Custom fields et métadonnées
Stocker des attributs spécifiques (numéro de série, date de fin de série) pour recherche ou SAV : souvent via métachamps ou tables annexes.
Sandbox
Environnement de test pour valider une nouvelle app avant production : indispensable dès que le catalogue est critique.
Multi-boutique
Marques distinctes ou filiales avec catalogues partiels : la fonctionnalité de séparation doit être pensée dès l’architecture données.

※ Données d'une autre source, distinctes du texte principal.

Lemma retry_moves row code d o now r' : retry_later isprintable isspace row code d o now = Ok r' → moves row r'.
Proof.
  unfold retry_later. intros H. apply ensure_bind in H as [Hs H]. apply ensure_bind in H as [_ H].
  unfold moves, block. destruct (is_status (job_status row) ARCHIVING) eqn:E.
  - apply is_status_eq in E. apply build_ok in H as [-> _]. split; [done|]. exists "retry_scheduled"%string.
    simpl. rewrite E. unfold event_archiving. simpl. rewrite !bool_decide_true by done. simpl.
    rewrite Z.eqb_refl. apply when_equal_ok. unfold archive_retry_fields, set_outcome, set_progress. simpl. by rewrite E.
  - apply build_ok in H as [-> _]. split; [done|]. exists "retry_scheduled"%string. simpl.
    assert (job_status row = RUNNING) as Er by (destruct (job_status row); done). rewrite Er.
    unfold event_running. simpl. rewrite bool_decide_true by done. cbn [andthen mbind result_bind].
    rewrite Z.eqb_refl. apply when_equal_ok. unfold retry_fields, set_outcome, set_progress. simpl. by rewrite Er.
Qed.

Lemma lose_moves row d now r' : lose_local_state isprintable isspace row d now = Ok r' → moves row r'.
Proof.
  intros H. pose proof H as H0. unfold lose_local_state in H. apply ensure_bind in H as [Hs H].
  destruct (is_status (job_status row) RUNNING) eqn:E; [by eapply fail_moves|].
  assert (job_status row = ARCHIVING) as Ha by (destruct (job_status row); done).
  apply build_ok in H as [Hr Hv]. unfold moves, block.
  assert (started_at_ns r' = started_at_ns row ∧ job_status r' = ARCHIVING ∧ updated_at_ns r' = now ∧
    stage_attempts r' = stage_attempts row ∧ detail r' = clean_detail isprintable isspace d)
    as (Hst & Hs' & Hup & Hat & Hd) by (subst r'; by split_and!).
  split; [done|]. rewrite Ha, Hs'. unfold event_archiving.
  destruct (bool_decide (pending_outcome row = pending_outcome r') && bool_decide (reason_code row = reason_code r')) eqn:Eq.
  - apply andb_true_iff in Eq as [Hp%bool_decide_eq_true Hc%bool_decide_eq_true].
    exists "retry_scheduled"%string. rewrite andthen_skip, Hat, Z.eqb_refl. apply when_equal_ok.
    unfold archive_retry_fields. rewrite Hp, Hc. subst r'. simpl in *. destruct row; simpl in *. by subst.
  - exists "outcome_replaced"%string. apply andthen_first. unfold lose_local_state. rewrite Ha, Hd, Hup, clean_idempotent.
    rewrite Ha in Hr, Hv. cbn. rewrite build_valid by exact Hv. simpl. by apply when_equal_ok.
Qed.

Plateformes, headless et périmètre de personnalisation
Les solutions SaaS livrent un socle fonctionnel large et des mises à jour continues. L’approche headless découple front et back pour des expériences sur mesure au prix d’une complexité d’intégration plus élevée.
Shopify et apps
L’écosystème d’extensions couvre la majorité des cas courants ; vérifiez compatibilité thème et performances.
Marketplace vs boutique
Les fonctionnalités ne sont pas interchangeables entre boutique propriétaire et marketplace : voir le comparatif « e-commerce ou marketplace » sur le blog.
Périmètre métier
Une fonctionnalité « standard ailleurs » peut nécessiter du développement sur votre stack actuelle : chiffrer avant de promettre en interne.
Évolutivité
Passer d’un plan simple à des fonctionnalités avancées (multi-boutique, B2B) peut imposer migration ou refonte partielle.
Ordre et gestion des commandes
Pour le détail OMS et statuts avancés, voir le guide « gestion des commandes e-commerce » sur le blog Qstomy.
Cas d’usage support
« Où est ma réduction ? », « Puis-je modifier l’adresse ? » : des intentions récurrentes que le self-service ne couvre pas toujours clairement.
Alignement avec la marque
Le ton du chatbot doit suivre votre charte éditoriale comme le site principal.
Qstomy : couche conversationnelle au-dessus des fonctionnalités cœur
Les fonctionnalités listées ci-dessus ne remplacent pas le dialogue lorsque le client est perdu, pressé ou mobile first. Qstomy ajoute réponses contextualisées sur commandes, produits et politiques, avec escalade vers un humain.
Cohérence avec le site
Le chatbot doit répéter les mêmes règles que les pages légales et le checkout : contenus à maintenir en parallèle.
Mesure
Réduire les tickets répétitifs libère du temps pour les incidents complexes liés à la logistique ou au paiement.
Complément analytics
Les questions fréquentes en chat signalent des frictions fonctionnelles à corriger dans le produit ou le tunnel.
IA et limites
Pour le positionnement général d’un assistant conversationnel, voir l’article « pourquoi un chatbot IA pour l’e-commerce » sur le blog ; pour les métriques site, croisez avec votre stack analytics.
Benchmark concurrentiel
Analyser les parcours de marques comparables donne des idées mais copier une fonctionnalité sans le back associé mène souvent à une demi-mesure frustrante.
Dette UX
Une fonctionnalité mal intégrée visuellement peut être ignorée par les clients : design et wording comptent autant que le bouton lui-même.
Veille plateforme
Les release notes trimestrielles des éditeurs peuvent rendre obsolète une app payante : suivre l’offre native pour rationaliser les coûts.